Find the Test statistic observed and null distribution
Answer: \(T_{obs}=-1.2695\) and \(T\sim N(0,1)\)
Determine critical values (rejection region)
Answer: +/- -1.959964
Find P-value
Answer: p-value=0.2042628
Decision
Answer: Since P-value > 0.05 then Fail to Reject \(H_0\).

Chi-squared Test - Example 1 with R

data = cbind(c(13,17),c(73,57)) # create data
chisq.test(data, # table data
           correct = FALSE # find p-value without Yates' correction
           )


    Pearson's Chi-squared test

data:  data
X-squared = 1.6116, df = 1, p-value = 0.2043

chisq.test(data, # table data
           correct = TRUE # find p-value with Yates' correction
           )


    Pearson's Chi-squared test with Yates' continuity correction

data:  data
X-squared = 1.1372, df = 1, p-value = 0.2863

Interpretation: Fail to Reject \(H_0\). There is evidence to support that the data is compatible with equal proportions \(p-value=0.2\).
Note: \(T_{obs}^2 = (-1.2695)^2\) = 1.6116303

Chi-squared Test - Example 2

A new toothpaste is tested for men and women preferences.

Data

	Like	Do not like	`Totals`
Men	a =64	b=36	\(n_1\) = 100
Women	c = 74	d=26	\(n_2\) = 100
`Totals`	\(c_1\) = 138	\(c_2\)= 62	N = 200

2 x 2 contingency table

Question: Do men and women differ in their preferences regarding the new toothpaste?
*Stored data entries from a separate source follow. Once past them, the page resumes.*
(** * Power-law regression on log-scale data: [notebooks/power_laws.py]

    A shallow embedding of the regression and bootstrap pipeline of
    [power_laws.py], and the properties of it that the specification
    states.

    - numpy's float64 is [spec_float] at precision 53 and exponent bound
      1024, with the IEEE operations of the Standard Library;
    - a one-dimensional array is a [list]; a boolean mask is a [list bool];
    - a Python exception is a value of [exn], and a computation that may
      raise returns a [result];
    - scipy and numpy routines the module calls but does not define
      ([linregress], [pearsonr], [spearmanr], the ODR solver, [np.log],
      [np.exp], [np.random.choice]) are the fields of the class
      [Collaborators]: every theorem holds for every implementation of them;
    - numpy's process-wide random generator is a state threaded through
      [bootstrap_power_law_odr]. *)

From Stdlib Require Import ZArith List Bool Lia QArith Qround.
From Stdlib Require String.
From Stdlib Require Import Floats.SpecFloat.
Import ListNotations.

Local Open Scope Z_scope.

(** ** Binary64 *)

Module F64.

Definition prec : Z := 53.
Definition emax : Z := 1024.

Definition float : Type := spec_float.

Definition nan : float := S754_nan.
Definition pinf : float := S754_infinity false.
Definition ninf : float := S754_infinity true.
Definition zero : float := S754_zero false.

Definition add : float -> float -> float := SFadd prec emax.
Definition sub : float -> float -> float := SFsub prec emax.
Definition mul : float -> float -> float := SFmul prec emax.
Definition div : float -> float -> float := SFdiv prec emax.
Definition sqrt : float -> float := SFsqrt prec emax.
Definition ltb : float -> float -> bool := SFltb.
Definition leb : float -> float -> bool := SFleb.
Definition eqb : float -> float -> bool := SFeqb.

(** The float64 nearest to an integer ([np.int64] to [np.float64]). *)
Definition of_Z (z : Z) : float := binary_normalize prec emax z 0 false.

Definition one : float := of_Z 1.
Lemma Rltb_true (a b : R) : a < b -> Rltb a b = true.
Proof. intros H. unfold Rltb. destruct (Rlt_dec a b); [reflexivity | contradiction]. Qed.

Lemma Rltb_false (a b : R) : b <= a -> Rltb a b = false.
Proof. intros H. unfold Rltb. destruct (Rlt_dec a b); [lra | reflexivity]. Qed.

Lemma Rltb_iff (a b : R) : Rltb a b = true <-> a < b.
Proof. unfold Rltb. destruct (Rlt_dec a b); split; intros; try easy. Qed.

Lemma Rleb_true (a b : R) : a <= b -> Rleb a b = true.
Proof. intros H. unfold Rleb. destruct (Rle_dec a b); [reflexivity | contradiction]. Qed.

Lemma Rleb_false (a b : R) : b < a -> Rleb a b = false.
Proof. intros H. unfold Rleb. destruct (Rle_dec a b); [lra | reflexivity]. Qed.

Lemma Rleb_iff (a b : R) : Rleb a b = true <-> a <= b.
Proof. unfold Rleb. destruct (Rle_dec a b); split; intros; try easy. Qed.

Lemma Reqb_true (a b : R) : a = b -> Reqb a b = true.
Proof. intros H. unfold Reqb. destruct (Req_dec_T a b); [reflexivity | contradiction]. Qed.

Lemma Reqb_false (a b : R) : a <> b -> Reqb a b = false.
Proof. intros H. unfold Reqb. destruct (Req_dec_T a b); [contradiction | reflexivity]. Qed.

End RealTests.


(* ================================================================= *)
(** ** The implied-value deriver *)

Section ImpliedValue.

Local Open Scope R_scope.

Lemma safe_pos_positive (x : float) : positive x -> safe_pos x = x.
Proof.
  destruct x; simpl; try contradiction; intros H; try reflexivity.
  unfold safe_pos, fgt; simpl. now rewrite Rltb_true.
Qed.

Lemma safe_pos_not_positive (x : float) : ~ positive x -> safe_pos x = NaN.
Proof.
  destruct x; simpl; intros H; try reflexivity; try (exfalso; now apply H).
  unfold safe_pos, fgt; simpl. rewrite Rltb_false; [reflexivity | lra].
Qed.

Lemma safe_pos_cleaned (x : float) : missing_or_positive (safe_pos x).
Proof.
  destruct x; unfold safe_pos, fgt, missing_or_positive; simpl; auto.
  unfold Rltb. destruct (Rlt_dec 0 r); simpl; auto.
Qed.

Lemma implied_eps_NaN_l (y : float) : implied_eps NaN y = NaN.
Proof. reflexivity. Qed.

Lemma implied_eps_NaN_r (x : float) : implied_eps x NaN = NaN.
Proof. destruct x; reflexivity. Qed.

Lemma implied_eps_quotient (p m : R) :
  0 < p -> 0 < m -> implied_eps (Fin p) (Fin m) = Fin (p / m).
Proof.
  intros Hp Hm. unfold implied_eps. simpl. rewrite Reqb_false by lra.
  apply safe_pos_positive. simpl. now apply Rdiv_lt_0_compat.
Qed.

(** The loader applies the deriver to the cells of a file of one row. *)
Lemma load_pe_monthly_one_row (t : Timestamp) (x y : float) :
  load_pe_monthly [mkRawRow (Some t) x y] =
  [mkRow ((year t - 1970) * 12 + (month t - 1))%Z
         (safe_pos x) (safe_pos y) (implied_value x y)].
Proof.
  unfold load_pe_monthly, normalize, sort_values, groupby_date_last, group_keys.
  simpl. rewrite Z.eqb_refl. simpl. unfold implied_value.
  destruct (safe_pos x), (safe_pos y); reflexivity.
Qed.

(** With quotients taken as exact reals: on a pair of reals above zero the
    deriver returns their quotient, on any pair in which a cell is missing,
    zero or negative it returns the missing value. *)
Lemma implied_value_exact :
  (forall p m : R, 0 < p -> 0 < m -> implied_value (Fin p) (Fin m) = Fin (p / m)) /\
  (forall x y : float, ~ (positive x /\ positive y) -> implied_value x y = NaN).
Proof.
  split.
  - intros p m Hp Hm. unfold implied_value.
    rewrite !safe_pos_positive by assumption. now apply implied_eps_quotient.
  - intros x y H. unfold implied_value.
    destruct (fgt x (Fin 0)) eqn:Hx.
    + assert (Hy : ~ positive y).
      { intro Hy. apply H. split; [| exact Hy].
        destruct x; simpl in *; try easy. now apply Rltb_iff. }
      rewrite (safe_pos_not_positive y Hy). apply implied_eps_NaN_r.
    + unfold safe_pos at 1. rewrite Hx. apply implied_eps_NaN_l.
Qed.

Lemma underflow_bound_pos : 0 < underflow_bound.
Proof.
  unfold underflow_bound. apply Rinv_0_lt_compat. apply IZR_lt. reflexivity.
Qed.
(** * btllib's FASTQ module of SeqReader

    A shallow embedding of [SeqReaderFastqModule]
    (src/btllib/include/btllib/seq_reader_fastq_module.hpp): the stage
    cursor, the scratch line, and the three reading strategies
    [read_buffer], [read_transition] and [read_file], followed by the
    properties of the specification that concern them.

    The three strategies are member templates over [ReaderType] and
    [RecordType].  The reader's line primitives are therefore taken as
    an interface (a class); the instance [SeqReader.methods] gives them
    the behaviour the specification describes. *)

From Stdlib Require Import List ZArith Lia Bool String.
From Stdlib Require Import Strings.Byte.
Import ListNotations.

Set Implicit Arguments.
Local Open Scope list_scope.

(** ** Text *)

(** [CString] (btllib/cstring.hpp) is used here through [clear] and as
    the destination of line reads only: a sequence of bytes. *)
Definition CString : Type := list byte.

Definition cstr (s : string) : CString := list_byte_of_string s.

(** The line terminator, ['\n']. *)
Definition newline : byte := x0a.

(** Text of consecutive lines, each followed by its terminator. *)
Definition unlines (ls : list CString) : list byte :=
  flat_map (fun l => l ++ [newline]) ls.

Definition is_newline (c : byte) : bool := Byte.eqb c newline.

(** A line's content holds no terminator. *)
Definition line_content (l : CString) : Prop := existsb is_newline l = false.

(** ** The stage cursor *)

Inductive Stage : Set := HEADER | SEQ | SEP | QUAL.

(** [enum class Stage] is stored as an [int]; the enumerators take the
    values 0 to 3 in the order of their declaration. *)
Definition stage_value (s : Stage) : Z :=
  match s with
  | HEADER => 0
  | SEQ => 1
  | SEP => 2
  | QUAL => 3
  end%Z.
Define the null and alternative hypotheses
Answer: \[ H_0: p_1 = p_2 \] \[H_1: p_1 \neq p_2 \] This is an two-tailed test.
Find the Test statistic observed and null distribution
Answer: \(T_{obs}=-1.53\) and \(T\sim N(0,1)\)
Determine critical values (rejection region)
Answer: +/- -1.959964
Find P-value
Answer: p-value=0.1260167
Decision and Interpretation
Answer: Since P-value > 0.05 then Fail to Reject \(H_0\).

There is insufficient evidence to support that men and women differ in their preferences regarding the new toothpaste.

Fisher’s Exact Test

Data

	col 1	col 2	`Totals`
row 1	X (\(p_1\))	r-X	r
row 2	c-X (\(p_2\))	N-r-c+X	N-r
`Totals`	c	N-c	N

2 x 2 contingency table

Assumption

Each observation can be in one cell
The row and column totals are fixed.

Fisher’s Exact Test

Test Statistic

T = X = number of obs. in row 1 and col 1.
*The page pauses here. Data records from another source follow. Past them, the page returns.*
(** On an intact store [MkdirAll] returns, with or without an error, and
    leaves an intact store. *)
Lemma MkdirAll_keeps_intact w path pm :
  intact w -> exists w' e, MkdirAll w path pm = Ret (w', e) /\ intact w'.
Proof.
  intros Hi. unfold MkdirAll. destruct (negb (ValidPath path)); [by eexists _, _|].
  destruct (strings_Split path Separator) as [|first rest]; [by eexists _, _|].
  destruct (negb (String.eqb first EmptyString)); [by eexists _, _|].
  destruct rest as [|r rest]; [by eexists _, _|].
  destruct Hi as [(l & rn & Hr & Hl & Hd) Hcl].
  rewrite Hr.
  destruct (MkdirAll_walk_returns (r :: rest) w l rn pm Hcl Hl Hd)
    as (w' & e & H & Hcl').
  exists w', e. split; [done|]. split; [|done].
  eapply grows_intact_root; [by eapply MkdirAll_walk_grows|].
  by exists l, rn.
Qed.

Lemma getEntry_walk_returns parts :
  forall w lc cn,
    closed_heap w -> heap w !! lc = Some cn -> isDir cn = true ->
    (exists r, getEntry_walk w (Some lc) parts = Ret (inl r) /\ resolved w r)
    \/ (exists l n, getEntry_walk w (Some lc) parts = Ret (inr (Some l))
                    /\ heap w !! l = Some n /\ isDir n = true).
Proof.
  induction parts as [|part rest IH]; intros w lc cn Hcl Hlc Hd; cbn.
  - right. by exists lc, cn.
  - rewrite (deref_heap _ _ _ Hlc). cbn.
    destruct (lookup_entry cn part) as [x|] eqn:Hx.
    + destruct (Hcl lc cn part x Hlc Hx) as [en Hen].
      rewrite (deref_heap _ _ _ Hen). cbn.
      destruct (isDir en) eqn:Hde; cbn.
      * by eapply IH.
      * left. eexists. split; [done|]. by intros.
    + left. eexists. split; [done|]. intros _. split; [by exists lc, cn|done].
Qed.
(** * Job scheduling engine: shallow embedding of [main.py]

    The development follows the Python source: the constants, the [Job]
    model, the chunk decomposition shared by both solvers, the greedy list
    scheduler ([BacktrackingSolver]), the schedule evaluator and the belief
    space of [CulturalAlgorithm].  Python integers are unbounded, hence [Z];
    dictionaries whose iteration order is observable are association lists,
    the others are [gmap]s; a raised exception is an explicit [Raise].
    Not modelled: the progress log lines of a successful run, with the
    analysis [_analyze_schedule] that writes them, wall-clock times, the
    plot and the percentage statistics of the response (those of the
    greedy solver are modelled apart, as [_calc_stats]); nor the limits of
    the interpreter: the recursion limit, which ends the traversal of a
    dependency chain of about a thousand jobs with [RecursionError], and
    the range of floats, outside which the division of two integers raises
    [OverflowError].  What is proved of a run holds of the code wherever
    these limits are not met; the exceptions of the embedding are the five
    of [exn]. *)

From Stdlib Require Import ZArith List Lia String QArith Bool DecimalString Sorted Permutation.
From stdpp Require Import gmap strings list.

Local Open Scope Z_scope.

(** ** Python exceptions as values *)

Inductive exn : Type :=
| KeyError (key : Z)
| IndexError
| ZeroDivisionError
| AssertionError
| ValueError.
(** The stores the router can be in: any interleaving of envelopes and
    read errors of any sessions, under any iteration order. *)
Inductive reachable : State → Prop :=
  | reach_initial : reachable initial
  | reach_dispatch (R : GoRange) client msg σ :
      reachable σ → reachable (handleWebSocket_dispatch client msg σ)
  | reach_readError (R : GoRange) client σ :
      reachable σ → reachable (handleWebSocket_readError client σ).

End Part000.

(** ** [src/main.go]: id-keyed membership, direct writes *)
Module MainGo.

(** [type Client struct]; [Conn] holds the frames written to the
    connection so far, oldest first. *)
Record Client := mkClient {
  ID : string;
  Conn : list Message;
  RoomID : string;
  Username : string
}.

(** [type Room struct] *)
Record Room := mkRoom {
  Room_ID : string;
  Clients : gmap string addr
}.

(** The heap of sessions and the global [rooms] registry. *)
Record State := mkState {
  heap : gmap addr Client;
  rooms : gmap string Room
}.

(** [&Client{Conn: conn}] *)
Definition newClient : Client := mkClient "" [] "" "".

(** Process start: no session has sent anything, [rooms] is empty. *)
Definition initial : State := mkState ∅ ∅.

(** Dereference; an address never written holds a session as accepted. *)
Definition client_at (σ : State) (c : addr) : Client :=
  default newClient (heap σ !! c).

Definition store (c : addr) (v : Client) (σ : State) : State :=
  mkState (<[c := v]> (heap σ)) (rooms σ).

Definition set_rooms (r : gmap string Room) (σ : State) : State :=
  mkState (heap σ) r.

(** [client.ID = id] *)
Definition set_ID (c : addr) (id : string) (σ : State) : State :=
  let x := client_at σ c in
  store c (mkClient id (Conn x) (RoomID x) (Username x)) σ.

(** [client.RoomID = r] *)
Definition set_RoomID (c : addr) (r : string) (σ : State) : State :=
  let x := client_at σ c in
  store c (mkClient (ID x) (Conn x) r (Username x)) σ.

(** [client.Username = u] *)
Definition set_Username (c : addr) (u : string) (σ : State) : State :=
  let x := client_at σ c in
  store c (mkClient (ID x) (Conn x) (RoomID x) u) σ.

(** [func sendMessage(client *Client, msg Message)] *)
Definition sendMessage (c : addr) (m : Message) (σ : State) : State :=
  let x := client_at σ c in
  store c (mkClient (ID x) (Conn x ++ [m]) (RoomID x) (Username x)) σ.

(** [func getOrCreateRoom(roomID string) *Room]: the room returned is
    the object stored under [roomID] in the registry that is returned. *)
Definition getOrCreateRoom (roomID : string) (σ : State) : Room * State :=
  match rooms σ !! roomID with
  | Some room => (room, σ)
  | None =>
      let room := mkRoom roomID ∅ in
      (room, set_rooms (<[roomID := room]> (rooms σ)) σ)
  end.

Section Handlers.
Context {R : GoRange}.

(** Body of the loop of [notifyOthersInRoom]. *)
Definition notifyOthersInRoom_body (sender : addr) (msg : Message)
    (σ : State) (entry : string * addr) : State :=
  if decide (entry.1 = ID (client_at σ sender)) then σ
  else sendMessage entry.2 msg σ.

(** [func notifyOthersInRoom(sender *Client, msg Message)] *)
Definition notifyOthersInRoom (sender : addr) (msg : Message)
    (σ : State) : State :=
  match rooms σ !! RoomID (client_at σ sender) with
  | None => σ
  | Some room =>
      foldl (notifyOthersInRoom_body sender msg) σ (range_map (Clients room))
  end.

(** [func handleJoin(client *Client, msg Message)] *)
Definition handleJoin (client : addr) (msg : Message) (σ : State) : State :=
  let σ := set_ID client (msg_From msg) σ in
  let σ := set_RoomID client (msg_RoomID msg) σ in
  let σ := set_Username client (msg_Username msg) σ in
  let '(room, σ) := getOrCreateRoom (msg_RoomID msg) σ in
  let room := mkRoom (Room_ID room)
                     (<[ID (client_at σ client) := client]> (Clients room)) in
  let σ := set_rooms (<[msg_RoomID msg := room]> (rooms σ)) σ in
  let σ := sendMessage client (joined_msg (RoomID (client_at σ client))) σ in
  notifyOthersInRoom client
    (user_joined_msg (ID (client_at σ client)) (Username (client_at σ client))
                     (RoomID (client_at σ client))) σ.

(** [func handleSignaling(client *Client, msg Message)] *)
Definition handleSignaling (client : addr) (msg : Message) (σ : State) : State :=
  if decide (msg_To msg = "") then σ
  else
    match rooms σ !! RoomID (client_at σ client) with
    | None => σ
    | Some room =>
        match Clients room !! msg_To msg with
        | None => σ
        | Some targetClient =>
            sendMessage targetClient (with_From (ID (client_at σ client)) msg) σ
        end
    end.

(** [func removeClientFromRoom(client *Client)] *)
Definition removeClientFromRoom (client : addr) (σ : State) : State :=
  if decide (RoomID (client_at σ client) = "") then σ
  else
    match rooms σ !! RoomID (client_at σ client) with
    | None => σ
    | Some room =>
        let room := mkRoom (Room_ID room)
                           (delete (ID (client_at σ client)) (Clients room)) in
        let σ := set_rooms (<[RoomID (client_at σ client) := room]> (rooms σ)) σ in
        let clientCount := size (Clients room) in
        let σ := notifyOthersInRoom client
                   (user_left_msg (ID (client_at σ client))
                                  (RoomID (client_at σ client))) σ in
        if decide (clientCount = 0)
        then set_rooms (delete (RoomID (client_at σ client)) (rooms σ)) σ
        else σ
    end.
(** * os-info: credential resolution and report building

    A shallow embedding of [os_info.py].  Python dictionaries that are only
    read by key are finite maps, ordered dictionaries that end up as CSV rows
    are association lists, and everything that touches the outside world
    (environment, files, terminal, the OpenStack SDK) runs in a small
    state-and-exception monad that records a trace of the interactions. *)

From Stdlib Require Import ZArith SpecFloat Ascii String.
From stdpp Require Import base option list gmap strings.

Local Open Scope string_scope.
Local Open Scope list_scope.
Local Open Scope Z_scope.

(** ** Python strings *)

Module PyStr.

(** Characters are code points below 256; [str.isspace] on that range. *)
Definition isspace (c : ascii) : bool :=
  let n := nat_of_ascii c in
  ((9 <=? n) && (n <=? 13) || (28 <=? n) && (n <=? 32)
   || (n =? 133) || (n =? 160))%nat.

Fixpoint lstrip (s : string) : string :=
  match s with
  | String c s' => if isspace c then lstrip s' else s
  | EmptyString => EmptyString
  end.

(** [rstrip] drops the trailing run of whitespace. *)
Fixpoint rstrip (s : string) : string :=
  match s with
  | String c s' =>
      match rstrip s' with
      | EmptyString => if isspace c then EmptyString else String c EmptyString
      | t => String c t
      end
  | EmptyString => EmptyString
  end.

(** [s.strip()] *)
Definition strip (s : string) : string := rstrip (lstrip s).

(** [s.startswith(p)] *)
Fixpoint startswith (p s : string) : bool :=
  match p, s with
  | EmptyString, _ => true
  | String a p', String b s' => if Ascii.eqb a b then startswith p' s' else false
  | String _ _, EmptyString => false
  end.

(** [p in s] *)
Fixpoint contains (p s : string) : bool :=
  startswith p s ||
  match s with
  | String _ s' => contains p s'
  | EmptyString => false
  end.

(** [s.split(sep)] for a one-character separator: never empty. *)
Fixpoint split (sep : ascii) (s : string) : list string :=
  match s with
  | EmptyString => [EmptyString]
  | String c s' =>
      if Ascii.eqb c sep then EmptyString :: split sep s'
      else match split sep s' with
           | piece :: pieces => String c piece :: pieces
           | [] => [String c EmptyString]
           end
  end.

(** [sep.join(parts)] *)
Fixpoint join (sep : string) (parts : list string) : string :=
  match parts with
  | [] => EmptyString
  | [p] => p
  | p :: rest => p +:+ sep +:+ join sep rest
  end.

(** [s.lower()] on code points below 256. *)
Definition lower_char (c : ascii) : ascii :=
  let n := nat_of_ascii c in
  if ((65 <=? n) && (n <=? 90)
      || (192 <=? n) && (n <=? 222) && negb (n =? 215))%nat
  then ascii_of_nat (n + 32) else c.

Fixpoint lower (s : string) : string :=
  match s with
  | EmptyString => EmptyString
  | String c s' => String (lower_char c) (lower s')
  end.

(** Truthiness of a string. *)
Definition truthy (s : string) : bool :=
  match s with EmptyString => false | _ => true end.

End PyStr.

(** ** Exceptions, results and the interaction monad *)

(** An exception is its class name and [str(e)]. *)
Inductive exn := Exception (cls msg : string).

Definition exn_str (e : exn) : string := let 'Exception _ msg := e in msg.
Definition exn_cls (e : exn) : string := let 'Exception cls _ := e in cls.

Inductive result (A : Type) := Ok (a : A) | Raise (e : exn).
Arguments Ok {A} a.
Arguments Raise {A} e.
\[ T (H_0) \sim hypergeometric(N,r,C) \] The PMF is:

\[ P(T=x) = \frac{\binom{r}{x}\binom{N-r}{c-x}}{\binom{N}{c}} \] x=0,1,2,…,min(r,m)

Fisher’s Exact Test

Hypothesis: Two-tailed test \[ H_0:p_1 = p_2 \] \[H_1: p_1 \neq p_2 \] - \(p_1\) the probability that a randomly selected obs from the row 1 will be in col 1.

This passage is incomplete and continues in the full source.